EXERCISE DESCRIPTION: For the word "granted", return each line of the data in which it occurs.

DATA RECORDS:
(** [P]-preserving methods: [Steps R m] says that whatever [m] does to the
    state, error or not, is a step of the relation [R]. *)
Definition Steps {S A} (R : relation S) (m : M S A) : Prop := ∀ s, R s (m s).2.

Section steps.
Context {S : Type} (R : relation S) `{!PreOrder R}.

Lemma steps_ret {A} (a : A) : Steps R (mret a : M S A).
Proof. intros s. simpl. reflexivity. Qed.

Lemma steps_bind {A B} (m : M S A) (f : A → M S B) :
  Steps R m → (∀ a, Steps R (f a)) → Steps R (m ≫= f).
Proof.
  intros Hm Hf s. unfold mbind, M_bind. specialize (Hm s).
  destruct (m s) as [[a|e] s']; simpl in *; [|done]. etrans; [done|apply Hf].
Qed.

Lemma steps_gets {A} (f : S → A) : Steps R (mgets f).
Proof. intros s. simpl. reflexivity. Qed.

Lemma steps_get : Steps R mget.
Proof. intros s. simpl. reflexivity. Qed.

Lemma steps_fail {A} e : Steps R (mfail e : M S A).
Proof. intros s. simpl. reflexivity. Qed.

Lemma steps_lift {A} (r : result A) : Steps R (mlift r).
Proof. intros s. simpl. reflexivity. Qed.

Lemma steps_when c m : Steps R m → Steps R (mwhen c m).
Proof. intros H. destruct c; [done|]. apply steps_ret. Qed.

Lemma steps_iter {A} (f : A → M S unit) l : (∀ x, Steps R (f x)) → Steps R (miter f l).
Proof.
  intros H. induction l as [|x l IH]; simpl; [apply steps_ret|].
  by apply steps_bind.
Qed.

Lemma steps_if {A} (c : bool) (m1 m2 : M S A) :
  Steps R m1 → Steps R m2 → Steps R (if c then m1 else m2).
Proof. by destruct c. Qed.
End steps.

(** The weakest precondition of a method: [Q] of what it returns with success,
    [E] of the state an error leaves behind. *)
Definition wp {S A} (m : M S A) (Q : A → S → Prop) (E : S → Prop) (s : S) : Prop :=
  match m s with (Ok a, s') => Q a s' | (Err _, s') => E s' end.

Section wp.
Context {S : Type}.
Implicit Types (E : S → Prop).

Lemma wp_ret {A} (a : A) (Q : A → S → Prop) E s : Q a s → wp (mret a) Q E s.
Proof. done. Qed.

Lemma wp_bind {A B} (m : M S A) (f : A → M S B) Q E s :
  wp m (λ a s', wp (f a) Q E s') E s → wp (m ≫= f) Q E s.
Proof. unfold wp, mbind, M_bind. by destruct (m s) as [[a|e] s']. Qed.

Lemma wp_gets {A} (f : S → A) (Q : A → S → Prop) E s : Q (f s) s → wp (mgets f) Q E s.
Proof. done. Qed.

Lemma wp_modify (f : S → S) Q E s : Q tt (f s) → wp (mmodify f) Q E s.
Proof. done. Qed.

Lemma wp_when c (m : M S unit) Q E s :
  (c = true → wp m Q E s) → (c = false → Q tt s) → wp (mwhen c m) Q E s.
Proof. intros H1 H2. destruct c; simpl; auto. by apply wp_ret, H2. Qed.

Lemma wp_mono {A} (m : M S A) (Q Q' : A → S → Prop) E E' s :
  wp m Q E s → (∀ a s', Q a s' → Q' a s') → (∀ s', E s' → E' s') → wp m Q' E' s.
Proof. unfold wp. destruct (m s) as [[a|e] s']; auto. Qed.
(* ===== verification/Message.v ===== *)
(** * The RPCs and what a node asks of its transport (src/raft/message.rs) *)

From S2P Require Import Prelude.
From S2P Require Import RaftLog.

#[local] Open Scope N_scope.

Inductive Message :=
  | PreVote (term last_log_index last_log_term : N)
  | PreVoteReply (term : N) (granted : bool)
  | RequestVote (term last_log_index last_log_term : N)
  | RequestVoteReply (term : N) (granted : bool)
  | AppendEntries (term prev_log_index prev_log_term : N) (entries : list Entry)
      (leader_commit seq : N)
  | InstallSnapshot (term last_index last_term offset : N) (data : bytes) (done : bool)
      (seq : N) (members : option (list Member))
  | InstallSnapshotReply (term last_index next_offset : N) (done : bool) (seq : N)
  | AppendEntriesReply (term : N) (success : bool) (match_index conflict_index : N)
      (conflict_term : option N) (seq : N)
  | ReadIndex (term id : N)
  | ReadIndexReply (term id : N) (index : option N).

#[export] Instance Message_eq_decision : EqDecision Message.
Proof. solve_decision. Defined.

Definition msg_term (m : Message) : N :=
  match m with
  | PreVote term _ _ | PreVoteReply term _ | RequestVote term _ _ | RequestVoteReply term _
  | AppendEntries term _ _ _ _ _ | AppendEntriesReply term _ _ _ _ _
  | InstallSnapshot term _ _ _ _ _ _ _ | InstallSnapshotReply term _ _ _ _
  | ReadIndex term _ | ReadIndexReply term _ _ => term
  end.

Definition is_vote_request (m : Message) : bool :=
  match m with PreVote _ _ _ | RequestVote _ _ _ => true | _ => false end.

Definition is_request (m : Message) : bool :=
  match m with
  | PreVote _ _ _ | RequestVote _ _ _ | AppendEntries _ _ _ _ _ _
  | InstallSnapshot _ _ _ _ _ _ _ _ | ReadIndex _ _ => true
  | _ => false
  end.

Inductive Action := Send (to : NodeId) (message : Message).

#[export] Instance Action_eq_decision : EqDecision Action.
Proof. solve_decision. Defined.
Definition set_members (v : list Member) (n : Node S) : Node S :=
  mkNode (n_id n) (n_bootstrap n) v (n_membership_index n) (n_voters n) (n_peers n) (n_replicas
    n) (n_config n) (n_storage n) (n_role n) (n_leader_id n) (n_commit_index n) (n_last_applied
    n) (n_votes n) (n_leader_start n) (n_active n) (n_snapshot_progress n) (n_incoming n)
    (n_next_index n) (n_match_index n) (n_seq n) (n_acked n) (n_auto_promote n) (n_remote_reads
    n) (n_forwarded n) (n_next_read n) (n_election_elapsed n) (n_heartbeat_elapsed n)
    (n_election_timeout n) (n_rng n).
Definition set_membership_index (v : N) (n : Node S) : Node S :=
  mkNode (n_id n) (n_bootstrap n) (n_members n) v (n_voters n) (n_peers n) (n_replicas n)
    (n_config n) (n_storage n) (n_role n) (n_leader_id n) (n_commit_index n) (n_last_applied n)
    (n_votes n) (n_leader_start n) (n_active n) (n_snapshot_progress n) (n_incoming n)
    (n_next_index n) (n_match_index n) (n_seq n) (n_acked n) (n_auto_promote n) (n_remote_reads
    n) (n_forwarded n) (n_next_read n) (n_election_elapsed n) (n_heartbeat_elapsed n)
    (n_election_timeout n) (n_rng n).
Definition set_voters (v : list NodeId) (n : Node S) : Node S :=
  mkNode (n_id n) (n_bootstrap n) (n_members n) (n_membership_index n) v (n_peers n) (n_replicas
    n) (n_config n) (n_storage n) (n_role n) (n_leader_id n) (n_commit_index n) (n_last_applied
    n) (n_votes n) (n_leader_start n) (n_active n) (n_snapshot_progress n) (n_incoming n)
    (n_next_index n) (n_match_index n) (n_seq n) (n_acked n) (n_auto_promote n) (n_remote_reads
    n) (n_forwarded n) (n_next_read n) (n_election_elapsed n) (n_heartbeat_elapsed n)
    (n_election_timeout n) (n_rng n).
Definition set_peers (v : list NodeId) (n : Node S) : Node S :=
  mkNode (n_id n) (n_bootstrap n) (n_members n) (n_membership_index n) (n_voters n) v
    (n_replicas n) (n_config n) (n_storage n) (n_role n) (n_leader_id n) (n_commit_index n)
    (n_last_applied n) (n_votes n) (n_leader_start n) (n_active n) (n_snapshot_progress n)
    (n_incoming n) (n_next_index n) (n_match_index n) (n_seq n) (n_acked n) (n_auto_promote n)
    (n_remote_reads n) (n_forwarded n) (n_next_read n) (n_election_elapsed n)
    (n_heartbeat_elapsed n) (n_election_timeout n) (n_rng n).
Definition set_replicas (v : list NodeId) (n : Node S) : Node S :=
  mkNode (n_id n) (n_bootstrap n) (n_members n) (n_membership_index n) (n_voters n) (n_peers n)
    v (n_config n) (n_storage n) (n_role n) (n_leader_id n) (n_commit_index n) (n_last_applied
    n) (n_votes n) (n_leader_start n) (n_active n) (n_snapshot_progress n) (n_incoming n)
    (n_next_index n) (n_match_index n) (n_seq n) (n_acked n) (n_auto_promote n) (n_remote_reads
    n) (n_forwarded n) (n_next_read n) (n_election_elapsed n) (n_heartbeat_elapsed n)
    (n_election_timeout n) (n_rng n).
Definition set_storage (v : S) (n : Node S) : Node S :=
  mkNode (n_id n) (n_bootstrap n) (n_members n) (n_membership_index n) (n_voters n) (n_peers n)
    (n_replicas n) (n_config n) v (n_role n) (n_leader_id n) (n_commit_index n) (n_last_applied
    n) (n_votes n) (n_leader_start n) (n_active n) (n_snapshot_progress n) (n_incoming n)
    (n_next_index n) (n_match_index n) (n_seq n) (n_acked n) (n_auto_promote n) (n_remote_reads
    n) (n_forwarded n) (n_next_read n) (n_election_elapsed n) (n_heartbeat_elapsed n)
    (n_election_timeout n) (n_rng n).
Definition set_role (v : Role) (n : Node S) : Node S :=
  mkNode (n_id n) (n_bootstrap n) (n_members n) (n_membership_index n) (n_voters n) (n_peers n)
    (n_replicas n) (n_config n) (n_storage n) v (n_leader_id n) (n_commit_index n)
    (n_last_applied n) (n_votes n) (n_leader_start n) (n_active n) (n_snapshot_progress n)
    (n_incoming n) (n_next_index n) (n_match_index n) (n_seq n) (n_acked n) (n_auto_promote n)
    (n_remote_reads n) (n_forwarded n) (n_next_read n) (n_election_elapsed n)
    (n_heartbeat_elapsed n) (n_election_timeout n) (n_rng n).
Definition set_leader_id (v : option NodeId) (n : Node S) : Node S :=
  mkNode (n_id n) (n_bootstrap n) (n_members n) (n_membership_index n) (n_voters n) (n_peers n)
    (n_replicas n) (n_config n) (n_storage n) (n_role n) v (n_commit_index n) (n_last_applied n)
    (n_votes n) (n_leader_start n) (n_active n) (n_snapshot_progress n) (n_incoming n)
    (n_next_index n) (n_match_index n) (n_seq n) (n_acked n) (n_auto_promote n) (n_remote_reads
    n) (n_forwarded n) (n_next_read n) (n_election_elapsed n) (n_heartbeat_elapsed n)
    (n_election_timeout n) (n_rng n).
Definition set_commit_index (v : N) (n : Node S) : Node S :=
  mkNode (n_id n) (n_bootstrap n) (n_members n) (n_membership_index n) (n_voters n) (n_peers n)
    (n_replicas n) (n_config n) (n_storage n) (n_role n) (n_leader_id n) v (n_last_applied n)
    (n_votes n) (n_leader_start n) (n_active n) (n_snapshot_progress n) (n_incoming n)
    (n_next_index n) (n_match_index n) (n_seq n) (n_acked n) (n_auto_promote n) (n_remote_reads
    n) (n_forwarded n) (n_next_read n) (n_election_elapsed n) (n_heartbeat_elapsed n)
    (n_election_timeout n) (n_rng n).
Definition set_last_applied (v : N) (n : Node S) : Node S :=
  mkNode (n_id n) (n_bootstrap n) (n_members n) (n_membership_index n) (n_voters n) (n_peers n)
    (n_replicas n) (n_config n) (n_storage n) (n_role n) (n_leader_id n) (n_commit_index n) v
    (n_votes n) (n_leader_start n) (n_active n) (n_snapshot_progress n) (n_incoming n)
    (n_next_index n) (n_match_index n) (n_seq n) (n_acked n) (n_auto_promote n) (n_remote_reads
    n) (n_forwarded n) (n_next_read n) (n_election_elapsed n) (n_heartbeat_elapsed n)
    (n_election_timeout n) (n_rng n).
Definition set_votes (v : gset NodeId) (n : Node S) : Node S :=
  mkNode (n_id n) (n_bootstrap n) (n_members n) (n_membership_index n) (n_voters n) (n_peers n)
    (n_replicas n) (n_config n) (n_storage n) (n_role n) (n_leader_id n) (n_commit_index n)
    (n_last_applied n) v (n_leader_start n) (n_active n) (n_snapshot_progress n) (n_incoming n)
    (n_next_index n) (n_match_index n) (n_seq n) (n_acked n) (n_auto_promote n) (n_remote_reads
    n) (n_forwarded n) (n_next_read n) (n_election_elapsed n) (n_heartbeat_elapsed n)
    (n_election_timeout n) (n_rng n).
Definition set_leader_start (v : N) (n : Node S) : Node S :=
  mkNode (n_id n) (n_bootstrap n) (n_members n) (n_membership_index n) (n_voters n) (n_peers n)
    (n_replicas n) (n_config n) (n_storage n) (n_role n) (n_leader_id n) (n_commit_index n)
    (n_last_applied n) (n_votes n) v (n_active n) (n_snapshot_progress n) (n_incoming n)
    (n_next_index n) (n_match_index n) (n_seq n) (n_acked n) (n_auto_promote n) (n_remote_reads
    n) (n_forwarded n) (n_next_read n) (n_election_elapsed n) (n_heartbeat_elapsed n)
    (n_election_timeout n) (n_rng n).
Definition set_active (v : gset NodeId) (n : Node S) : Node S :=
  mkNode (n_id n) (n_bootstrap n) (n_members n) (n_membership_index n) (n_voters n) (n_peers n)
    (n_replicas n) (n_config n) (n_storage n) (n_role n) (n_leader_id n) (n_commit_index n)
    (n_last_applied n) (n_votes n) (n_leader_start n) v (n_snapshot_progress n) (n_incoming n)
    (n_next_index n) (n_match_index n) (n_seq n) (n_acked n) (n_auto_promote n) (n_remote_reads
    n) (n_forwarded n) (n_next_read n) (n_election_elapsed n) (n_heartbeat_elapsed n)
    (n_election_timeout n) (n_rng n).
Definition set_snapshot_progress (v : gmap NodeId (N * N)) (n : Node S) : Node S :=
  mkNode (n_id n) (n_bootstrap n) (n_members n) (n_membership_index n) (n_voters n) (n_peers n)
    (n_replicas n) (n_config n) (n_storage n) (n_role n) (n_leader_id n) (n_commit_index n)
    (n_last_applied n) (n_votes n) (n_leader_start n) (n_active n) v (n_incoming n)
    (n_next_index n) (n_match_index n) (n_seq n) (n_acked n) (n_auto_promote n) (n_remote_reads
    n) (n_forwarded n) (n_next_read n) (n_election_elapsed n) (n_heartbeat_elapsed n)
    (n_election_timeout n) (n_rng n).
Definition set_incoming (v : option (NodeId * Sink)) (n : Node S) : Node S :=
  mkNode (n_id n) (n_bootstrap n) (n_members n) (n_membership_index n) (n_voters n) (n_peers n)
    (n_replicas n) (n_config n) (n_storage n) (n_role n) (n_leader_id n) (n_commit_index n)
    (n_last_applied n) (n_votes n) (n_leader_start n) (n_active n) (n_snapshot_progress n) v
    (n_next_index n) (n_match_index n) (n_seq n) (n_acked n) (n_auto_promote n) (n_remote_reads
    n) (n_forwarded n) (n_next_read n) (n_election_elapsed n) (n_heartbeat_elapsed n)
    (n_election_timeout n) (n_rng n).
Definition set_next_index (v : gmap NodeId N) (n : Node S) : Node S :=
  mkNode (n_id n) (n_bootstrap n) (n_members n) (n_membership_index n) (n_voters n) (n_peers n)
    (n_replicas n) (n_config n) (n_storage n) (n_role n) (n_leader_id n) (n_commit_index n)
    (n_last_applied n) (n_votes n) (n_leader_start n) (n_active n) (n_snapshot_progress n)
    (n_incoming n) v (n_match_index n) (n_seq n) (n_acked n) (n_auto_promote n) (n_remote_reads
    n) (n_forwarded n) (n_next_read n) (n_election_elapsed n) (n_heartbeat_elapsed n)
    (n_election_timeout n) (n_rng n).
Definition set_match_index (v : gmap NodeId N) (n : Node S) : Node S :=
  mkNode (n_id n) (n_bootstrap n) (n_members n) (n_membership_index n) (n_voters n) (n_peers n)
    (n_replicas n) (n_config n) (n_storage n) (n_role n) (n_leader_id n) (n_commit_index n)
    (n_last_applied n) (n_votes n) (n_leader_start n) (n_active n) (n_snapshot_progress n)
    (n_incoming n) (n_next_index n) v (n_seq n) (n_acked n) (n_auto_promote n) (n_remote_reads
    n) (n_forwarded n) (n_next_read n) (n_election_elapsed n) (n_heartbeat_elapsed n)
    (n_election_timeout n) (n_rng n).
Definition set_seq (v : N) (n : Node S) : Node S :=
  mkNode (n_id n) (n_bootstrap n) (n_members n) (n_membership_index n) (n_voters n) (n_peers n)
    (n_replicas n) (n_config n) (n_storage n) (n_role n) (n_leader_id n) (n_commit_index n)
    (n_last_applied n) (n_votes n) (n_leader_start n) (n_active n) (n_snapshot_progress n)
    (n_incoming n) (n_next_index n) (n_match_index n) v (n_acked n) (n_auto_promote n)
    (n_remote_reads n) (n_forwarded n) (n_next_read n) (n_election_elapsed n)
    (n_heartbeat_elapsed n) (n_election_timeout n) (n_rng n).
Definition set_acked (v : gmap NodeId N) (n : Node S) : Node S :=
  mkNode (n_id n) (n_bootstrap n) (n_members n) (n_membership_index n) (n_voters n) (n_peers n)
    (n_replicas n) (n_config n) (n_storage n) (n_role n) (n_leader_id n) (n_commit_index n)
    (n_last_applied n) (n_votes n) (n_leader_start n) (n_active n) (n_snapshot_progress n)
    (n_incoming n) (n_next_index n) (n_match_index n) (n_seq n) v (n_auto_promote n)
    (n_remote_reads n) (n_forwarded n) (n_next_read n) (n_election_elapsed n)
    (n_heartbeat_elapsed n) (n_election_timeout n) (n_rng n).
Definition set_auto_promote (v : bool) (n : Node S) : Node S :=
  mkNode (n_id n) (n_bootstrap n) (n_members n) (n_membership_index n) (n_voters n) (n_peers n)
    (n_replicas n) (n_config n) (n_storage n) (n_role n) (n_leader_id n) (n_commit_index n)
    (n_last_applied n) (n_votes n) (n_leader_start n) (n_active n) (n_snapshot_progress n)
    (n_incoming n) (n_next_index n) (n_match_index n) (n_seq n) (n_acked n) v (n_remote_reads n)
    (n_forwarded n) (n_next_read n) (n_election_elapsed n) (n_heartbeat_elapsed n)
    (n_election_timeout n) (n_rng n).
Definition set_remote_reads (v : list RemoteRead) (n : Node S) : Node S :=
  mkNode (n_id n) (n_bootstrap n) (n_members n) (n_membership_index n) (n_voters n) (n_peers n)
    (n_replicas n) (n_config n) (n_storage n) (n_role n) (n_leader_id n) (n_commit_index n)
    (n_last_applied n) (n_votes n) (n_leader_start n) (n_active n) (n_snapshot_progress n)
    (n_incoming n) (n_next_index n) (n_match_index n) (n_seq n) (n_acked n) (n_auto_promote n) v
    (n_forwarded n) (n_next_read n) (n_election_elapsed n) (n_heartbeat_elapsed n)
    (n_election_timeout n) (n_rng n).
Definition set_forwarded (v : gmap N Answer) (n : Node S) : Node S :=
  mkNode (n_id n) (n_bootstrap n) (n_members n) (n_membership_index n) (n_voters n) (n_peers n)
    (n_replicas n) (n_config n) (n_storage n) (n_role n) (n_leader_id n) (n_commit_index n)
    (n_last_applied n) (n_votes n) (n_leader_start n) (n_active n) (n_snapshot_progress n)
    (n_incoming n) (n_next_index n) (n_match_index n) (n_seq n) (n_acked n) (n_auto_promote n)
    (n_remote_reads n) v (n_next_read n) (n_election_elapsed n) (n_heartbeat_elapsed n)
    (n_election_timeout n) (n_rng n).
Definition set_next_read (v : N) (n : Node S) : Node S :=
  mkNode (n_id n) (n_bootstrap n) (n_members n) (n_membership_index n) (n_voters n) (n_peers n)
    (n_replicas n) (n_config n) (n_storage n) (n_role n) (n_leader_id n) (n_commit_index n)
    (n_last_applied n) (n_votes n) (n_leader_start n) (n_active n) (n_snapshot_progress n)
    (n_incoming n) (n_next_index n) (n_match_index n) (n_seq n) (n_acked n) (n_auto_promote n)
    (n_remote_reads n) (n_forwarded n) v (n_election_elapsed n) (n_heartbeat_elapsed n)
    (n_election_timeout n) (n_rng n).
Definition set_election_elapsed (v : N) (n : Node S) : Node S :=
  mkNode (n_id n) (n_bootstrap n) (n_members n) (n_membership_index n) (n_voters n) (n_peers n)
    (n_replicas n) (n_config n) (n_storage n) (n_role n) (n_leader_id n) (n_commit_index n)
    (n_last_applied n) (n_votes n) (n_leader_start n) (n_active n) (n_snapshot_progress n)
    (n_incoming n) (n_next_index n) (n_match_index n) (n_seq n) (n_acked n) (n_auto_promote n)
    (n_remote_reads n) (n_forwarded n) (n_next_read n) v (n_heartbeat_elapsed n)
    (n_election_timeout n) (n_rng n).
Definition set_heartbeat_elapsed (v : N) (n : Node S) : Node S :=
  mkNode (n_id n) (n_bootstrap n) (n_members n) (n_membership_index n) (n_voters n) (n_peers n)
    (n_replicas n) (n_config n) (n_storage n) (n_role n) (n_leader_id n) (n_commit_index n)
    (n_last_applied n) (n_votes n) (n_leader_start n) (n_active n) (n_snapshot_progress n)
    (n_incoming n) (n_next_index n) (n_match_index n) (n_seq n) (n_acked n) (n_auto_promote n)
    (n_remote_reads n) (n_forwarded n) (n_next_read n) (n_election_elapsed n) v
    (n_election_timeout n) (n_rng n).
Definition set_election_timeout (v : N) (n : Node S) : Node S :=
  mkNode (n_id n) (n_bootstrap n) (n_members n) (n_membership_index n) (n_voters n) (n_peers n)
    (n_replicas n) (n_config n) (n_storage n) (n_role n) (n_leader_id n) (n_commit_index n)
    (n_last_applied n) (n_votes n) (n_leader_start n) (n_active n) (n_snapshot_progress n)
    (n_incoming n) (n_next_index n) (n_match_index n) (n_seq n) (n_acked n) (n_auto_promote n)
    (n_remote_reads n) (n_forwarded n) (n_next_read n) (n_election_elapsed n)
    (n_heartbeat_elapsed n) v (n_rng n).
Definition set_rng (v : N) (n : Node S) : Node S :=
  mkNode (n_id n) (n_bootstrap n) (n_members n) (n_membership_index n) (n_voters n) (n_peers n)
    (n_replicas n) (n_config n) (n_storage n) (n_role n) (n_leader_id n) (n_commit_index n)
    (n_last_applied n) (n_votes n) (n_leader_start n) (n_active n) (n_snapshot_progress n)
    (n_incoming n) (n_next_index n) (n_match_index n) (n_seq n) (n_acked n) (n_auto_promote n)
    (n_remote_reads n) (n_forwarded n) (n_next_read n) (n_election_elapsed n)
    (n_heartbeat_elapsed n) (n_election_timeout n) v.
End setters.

SOLUTION TO THE EXERCISE:
  | PreVoteReply (term : N) (granted : bool)
  | RequestVoteReply (term : N) (granted : bool)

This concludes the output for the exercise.